FOR IMMEDIATE RELEASE:
January 15, 2016
Rachel Gordon, (415) 554-6045
San Francisco Street Pavement Condition Improves for Fourth Straight Year
Citywide road quality getting better for drivers, cyclists, public transit users
SAN FRANCISCO, CA – Mayor Ed Lee and Public Works Director Mohammed Nuru today announced the results of a roadway condition survey that shows the quality of the City’s streets continues to improve, thanks in large part to the voter-approved $248 million 2011 Road Repaving and Street Safety bond.
Public Works reported a citywide average Pavement Condition Index score of 68 for calendar year 2015, up from a score of 67 in 2014. The information is tracked by the regional Metropolitan Transportation Commission, which assesses the condition of Bay Area roads. San Francisco’s Pavement Condition Index score has increased each year for the last four years.
With additional funding from the Streets Bond, the City has been able to pave more streets than ever before, resulting in a steady increase of the citywide average score and toppling the 10-year average of 64. Public Works resurfaced and treated a record-high 927 blocks in fiscal year 2015, eclipsing the last record set in 2014 when 913 blocks were resurfaced.
“Thanks to our long-term planning and investments in our transportation infrastructure, the condition of our City’s streets and roads continues to improve,” said Mayor Lee. “I thank our residents who support these investments that help all of us to move around our City’s diverse neighborhoods better, faster and safer.“
The assessment is based on visual surveys performed by specially trained and certified staff.
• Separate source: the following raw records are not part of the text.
Lemma secure_id_injective_witness :
  str "00010203" = str "00010203" <->
  (forall i, (i < 4)%nat -> counting_source i = counting_source i).
Proof.
  apply (secure_id_injective 4 counting_source counting_source); reflexivity.
Defined.

Lemma hash_is_base64_of_digest_witness :
  exists text,
    SecureId.hashPassword (fun _ => repeat x00 32) (str "secret") = Return text /\
    List.length text = 44%nat.
Proof.
  destruct (hash_is_base64_of_digest (fun _ => repeat x00 32) (str "secret"))
    as (text & Henc & _ & _ & Hlen).
  exists text. split; [exact Henc|]. apply Hlen. reflexivity.
Defined.

(** ** The vault: what a blob holds, and what a decryption needs *)

Section BlobProperties.
Import JSON Vault.
Context {P : Platform}.

Lemma base64_decode_encode (bytes : list byte) :
  base64ToArrayBuffer (Base64.encode_bytes (map byte_to_Z bytes)) = Return bytes.
Proof.
  unfold base64ToArrayBuffer. rewrite atob_encode_bytes by apply bytes_are_bytes.
  cbn [bind]. now rewrite map_byte_of_to_Z.
Qed.

(** The blob of a record: the base64 texts of the ciphertext, of the first
    16 bytes of the random source and of its next 12 bytes. *)
Lemma encryptVaultItem_spec (data : VaultItem) (masterPassword : jsstring)
                            (rng : RandomSource) :
  encryptVaultItem data masterPassword rng =
  (Return {| encrypted :=
               Base64.encode_bytes
                 (map byte_to_Z
                      (AES_GCM_encrypt (deriveKey masterPassword (drawn rng 0 16))
                                       (drawn rng 16 12) (serializeRecord data)));
             salt := Base64.encode_bytes (map byte_to_Z (drawn rng 0 16));
             iv := Base64.encode_bytes (map byte_to_Z (drawn rng 16 12)) |},
   fun i => rng (16 + (12 + i))%nat).
Proof.
  unfold encryptVaultItem. cbn [getRandomValues]. cbv zeta.
  rewrite !arrayBufferToBase64_spec. reflexivity.
Qed.
(** A cycle ends with [schedulePoll] in a state with the timers it began with. *)
Lemma Web_poll_timers s :
  exists s', sameTimers s s' /\ Web.poll s = (Returned tt, snd (Web.schedulePoll s')).
Proof.
  destruct (batchOf (nextAnswer s (pending s))) as [d|] eqn:E.
  - rewrite (Web_poll_fetched s d E). eexists. split; [|reflexivity].
    eapply sameTimers_trans; [|apply Web_acknowledged_timers].
    unfold afterRegistrations, fetchedState.
    destruct (Web_registrations_run (orEmpty (registrations d)) [] (sent (pending s) s))
      as (h1 & e1 & -> & _). cbn [snd].
    destruct (Web_messages_run (orEmpty (messages d)) []
                (observed h1 e1 (sent (pending s) s))) as (h2 & e2 & -> & _).
    repeat split.
  - destruct (getOutcome_no_batch "/api/internal/pending" _ E) as [e Ee].
    rewrite (Web_poll_failed s e Ee). eexists. split; [|reflexivity].
    repeat split.
Qed.

Lemma Web_poll_stopped s :
  Web.polling (self s) = false ->
  fst (Web.poll s) = Returned tt /\ sameTimers s (snd (Web.poll s)).
Proof.
  intros P. destruct (Web_poll_timers s) as (s' & T & ->). cbn [fst snd].
  split; [reflexivity|]. rewrite Web_schedulePoll_run. cbn [snd].
  destruct T as (Es & Ea & En). rewrite Es, P. repeat split; assumption.
Qed.

(** After [disconnect]. *)
Lemma Web_disconnect_run s :
  fst (Web.disconnect s) = Returned tt
  /\ Web.polling (self (snd (Web.disconnect s))) = false
  /\ Web.pollTimer (self (snd (Web.disconnect s))) = None
  /\ nextTimer (world (snd (Web.disconnect s))) = nextTimer (world s)
  /\ incl (armed (world (snd (Web.disconnect s)))) (armed (world s))
  /\ (forall t, Web.pollTimer (self s) = Some t ->
        ~ In t (map timer_id (armed (world (snd (Web.disconnect s)))))).
Proof.
  unfold Web.disconnect, bind, getSelf, setSelf. cbn.
  destruct (Web.pollTimer (self s)) as [t|] eqn:E; cbn.
  - repeat split; try reflexivity.
    + apply filter_incl.
    + intros t' [= <-]. apply cleared_not_armed.
  - repeat split; try reflexivity; [apply incl_refl | discriminate].
Qed.

Lemma Web_disconnect_tracked s :
  Web_tracked s -> armed (world (snd (Web.disconnect s))) = [].
Proof.
  unfold Web_tracked, Web.disconnect, bind, getSelf, setSelf. cbn.
  destruct (Web.pollTimer (self s)) as [t|]; cbn; intros T.
  - now apply cleared_when_tracked.
  - now apply untracked_is_empty.
Qed.

Lemma Web_quieter_same s s' :
  Web.polling (self s) = false -> sameTimers s s' -> Web_quieter s s'.
Proof.
  intros P (Es & Ea & En). unfold Web_quieter. rewrite Es, Ea, En.
  repeat split; auto using incl_refl.
Qed.

Lemma Web_perform_stopped c s :
  c <> Web.CConnect -> Web.polling (self s) = false ->
  Web_quieter s (snd (Web.perform c s)).
Proof.
  intros Hc P. destruct c; cbn [Web.perform]; try congruence.
  - destruct (Web_disconnect_run s) as (_ & A & B & C & D & _).
    repeat split; auto.
  - apply Web_quieter_same; [assumption | apply Web_sendMessage_timers].
  - apply Web_quieter_same; [assumption | apply Web_setTyping_timers].
  - apply Web_quieter_same; [assumption | apply Web_pushContainerStatus_timers].
  - apply Web_quieter_same; [assumption | apply Web_pushWorkspaceSnapshot_timers].
  - apply Web_quieter_same; [assumption | now apply Web_poll_stopped].
  - unfold Web.fireTimer, bind, takeTimer, inWorld. cbn -[Web.timerCallback].
    destruct (existsb _ _).
    + unfold Web.timerCallback.
      match goal with |- Web_quieter s (snd (Web.poll ?x)) => set (s1 := x) end.
      destruct (Web_poll_stopped s1 P) as (_ & Es & Ea & En).
      unfold Web_quieter. rewrite Es, Ea, En. subst s1. cbn.
      repeat split; auto. apply filter_incl.
    + cbn. repeat split; auto. apply filter_incl.
Qed.

Lemma Web_performAll_stopped cs :
  forall s, Forall (fun c => c <> Web.CConnect) cs ->
    Web.polling (self s) = false ->
    Web_quieter s (Web.performAll cs s).
Proof.
  induction cs as [|c cs IH]; intros s Hcs P.
  - cbn. repeat split; auto using incl_refl.
  - inversion Hcs as [|? ? Hc Hrest]; subst.
    destruct (Web_perform_stopped c s Hc P) as (P1 & T1 & N1 & A1).
    destruct (IH (snd (Web.perform c s)) Hrest P1) as (P2 & T2 & N2 & A2).
    unfold Web.performAll in *. cbn [fold_left].
    repeat split; auto; try congruence.
    eapply incl_tran; eassumption.
Qed.

End WebLife.

Section WebEnvLife.
Context {H G : Type} {hostOps : Host H G}.
Implicit Types s : Sys WebEnv.WebChannel H.
Import WebEnvStates.

Lemma WebEnv_sendMessage_run jid text s :
  WebEnv.sendMessage jid text s =
  let req := WebEnv.requestOf (self s) POST "/api/internal/deliver"
               (Some (delivery (nextUUID s) (slice 4 jid) text (timeISO s))) in
  (Returned tt,
   observed (host (world s))
     [match WebEnv.requestOutcome POST "/api/internal/deliver"
              (nextAnswer (drew s) req) with
      | Returned _ => ELog Info "WebChannel message delivered"
      | Thrown _ => ELog Warn "WebChannel failed to deliver message to claw-chat"
      end]
     (sent req (drew s))).
Proof.
  unfold WebEnv.sendMessage, bind, randomUUID, nowISO, inWorld, tryCatch. cbn -[WebEnv.request].
  rewrite WebEnv_request_run.
  destruct (WebEnv.requestOutcome _ _ _); reflexivity.
Qed.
Each segment is evaluated based on ride quality, cracking and signs that the roadway may be breaking up in places. “The City’s continued financial commitment has allowed us to pave more streets than ever before -- putting us on the right track for safer and smoother roads in San Francisco,” said Public Works Director Mohammed Nuru. “However you get around the City – whether by car, bus, bike or on foot -- the condition of our streets is important. Keeping them in good shape and making them better is a priority.” A Pavement Condition Index score of 85-100 is rated as “excellent,” 64-84 “good,” 50-63 “fair,” and 0-49 “poor.” More than half of San Francisco City blocks are rated at good or excellent and less than a quarter are currently listed in the poor category.
The average score for San Francisco roads peaked at 77 in the late 1980s and gradually declined down to the low point of 64, where the average score hovered for a decade. If current funding levels are maintained, the citywide average Pavement Condition Index can improve to 70 in fewer than 10 years. The new 2015 rating surpasses the current California statewide average of 66.
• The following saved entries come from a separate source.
(** * transavia-app: the flight-offer crawler and its mail report

    A shallow embedding of [main.ts] (the [crawl] action) and [Mailer.ts].

    The program is one linear procedure with effects: it validates its
    arguments, issues fifteen date-shifted GET requests, filters the returned
    offers, accumulates two report buffers and finally hands them to the
    mailer.  The embedding keeps that shape: the effects are recorded as a
    trace of events, the mutable locals ([params], [mailText], [mailHTML],
    [hasResults]) are threaded through the loop as an explicit state, and
    [try]/[catch] is an explicit completion value.

    What the JavaScript platform supplies ([Date] parsing, the local time
    zone, [Intl] formatting, [StringToNumber], commander's [help], the
    network) is gathered in a record, [Platform]; the theorems about the
    driver hold for every platform, and concrete platforms are used to run
    the code on examples. *)

From Stdlib Require Import ZArith QArith String Ascii List Bool Lia.
From Stdlib Require Import DecimalString.
Import ListNotations.

Local Open Scope string_scope.
Local Open Scope Z_scope.

(* ------------------------------------------------------------------ *)
(** ** JavaScript numbers and strings *)

Module JS.

(** A JavaScript [number].  A finite double is represented by the rational
    it denotes, which is exact for the relational operators (the only
    numeric operations applied to prices and hours); the sum of two numbers
    is rounded to the nearest double ([add], below). *)
Inductive number : Type :=
| Num (q : Q)
| NaN
| PosInf
| NegInf.

Definition Qltb (a b : Q) : bool :=
  Qnum a * QDen b <? Qnum b * QDen a.

(** [x < y] on numbers: any comparison with [NaN] is false. *)
Definition lt (x y : number) : bool :=
  match x, y with
  | NaN, _ | _, NaN => false
  | Num a, Num b => Qltb a b
  | NegInf, NegInf => false
  | NegInf, _ => true
  | _, NegInf => false
  | PosInf, _ => false
  | Num _, PosInf => true
  end.

(** [x > y] is [y < x]. *)
Definition gt (x y : number) : bool := lt y x.

Definition of_Z (z : Z) : number := Num (inject_Z z).

(** [undefined] converts to [NaN]. *)
Definition ToNumber_opt (v : option number) : number :=
  match v with Some n => n | None => NaN end.

(** [x ?? d] *)
Definition nullish {A} (x : option A) (d : A) : A :=
  match x with Some a => a | None => d end.

(** Decimal rendering of an integral number, [`${n}`]. *)
Definition Z_to_string (z : Z) : string :=
  NilZero.string_of_int (Z.to_int z).

Definition is_digit (c : ascii) : bool :=
  let n := nat_of_ascii c in (48 <=? n)%nat && (n <=? 57)%nat.

Definition digit_val (c : ascii) : Z := Z.of_nat (nat_of_ascii c) - 48.

Fixpoint all_digits (s : string) : bool :=
  match s with
  | EmptyString => true
  | String c r => is_digit c && all_digits r
  end.

Fixpoint digits_val_acc (acc : Z) (s : string) : Z :=
  match s with
  | EmptyString => acc
  | String c r => digits_val_acc (10 * acc + digit_val c) r
  end.

Definition digits_val (s : string) : Z := digits_val_acc 0 s.

(** [s.padStart(w, '0')] *)
Fixpoint zeros (n : nat) : string :=
  match n with
  | O => ""
  | S k => String "0" (zeros k)
  end.

Definition pad_left (w : nat) (s : string) : string :=
  zeros (w - String.length s)%nat ++ s.

Definition pad (w : nat) (n : Z) : string := pad_left w (Z_to_string n).

(** [s.split(c)] for a one-character separator. *)
Fixpoint split_acc (sep : ascii) (cur : string) (s : string) : list string :=
  match s with
  | EmptyString => [cur]
  | String c r =>
      if Ascii.eqb c sep then cur :: split_acc sep "" r
      else split_acc sep (cur ++ String c "") r
  end.

Definition split (sep : ascii) (s : string) : list string :=
  split_acc sep "" s.

(** [xs.join(sep)] *)
Fixpoint join (sep : string) (xs : list string) : string :=
  match xs with
  | [] => ""
  | [x] => x
  | x :: r => x ++ sep ++ join sep r
  end.

(** [s.replace(/c/g, '')] for a single character [c]. *)
Fixpoint remove_all (c : ascii) (s : string) : string :=
  match s with
  | EmptyString => ""
  | String a r => if Ascii.eqb a c then remove_all c r
                  else String a (remove_all c r)
  end.

(** [s.replace(c, '')]: only the first occurrence goes. *)
Fixpoint remove_first (c : ascii) (s : string) : string :=
  match s with
  | EmptyString => ""
  | String a r => if Ascii.eqb a c then r else String a (remove_first c r)
  end.

(** [s.replace(/^0/, '')] *)
Definition strip_leading_zero (s : string) : string :=
  match s with
  | String "0" r => r
  | _ => s
  end.

Definition is_space (c : ascii) : bool :=
  let n := nat_of_ascii c in
  (n =? 32)%nat || ((9 <=? n)%nat && (n <=? 13)%nat).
San Francisco voters passed the $248 million Road Repaving and Street Safety bond in November 2011 at a time when the condition of City streets was at a critical juncture. Prior to passage of the three-year Streets Bond, San Francisco paved and resurfaced about 400 blocks a year – less than half of today’s pace. Over the last three years, 2,694 blocks, or 21 percent of San Francisco’s City-maintained blocks, were treated -- half funded with proceeds from the 2011 Streets Bond and the others paid for with different sources of local and state money.
Significant street resurfacing projects in the last year included work in every San Francisco neighborhood, with dozens of blocks paved on Franklin, Gough, Taraval, Divisadero, Pine, Sacramento, Stockton, Vicente and Silver, among other streets.
Public Works’ cost‐effective pavement-management strategy preserves streets in good condition instead of letting them deteriorate. The cost to reconstruct a street segment that is in poor condition versus making pavement preservation treatments to a segment that is in good condition can be considerably more expensive. Extending the life of a block in San Francisco that is in good condition can cost approximately $24,000. The complete reconstruction of an average sized block in poor or very poor condition, including repairs to the concrete base and the top layer of asphalt, can be as high as $520,000.
The City is responsible for maintaining approximately 940 miles of streets. More information on the Streets Bond can be found atsfpublicworks.org/streetsbond.
About San Francisco Public Works: The 24/7 City agency cleans and resurfaces streets; plants and nurtures City-maintained street trees; designs, constructs and maintains City-owned facilities; inspects streets and sidewalks; builds curb ramps; eradicates graffiti; partners with neighborhoods; trains people for jobs; and greens the right of way.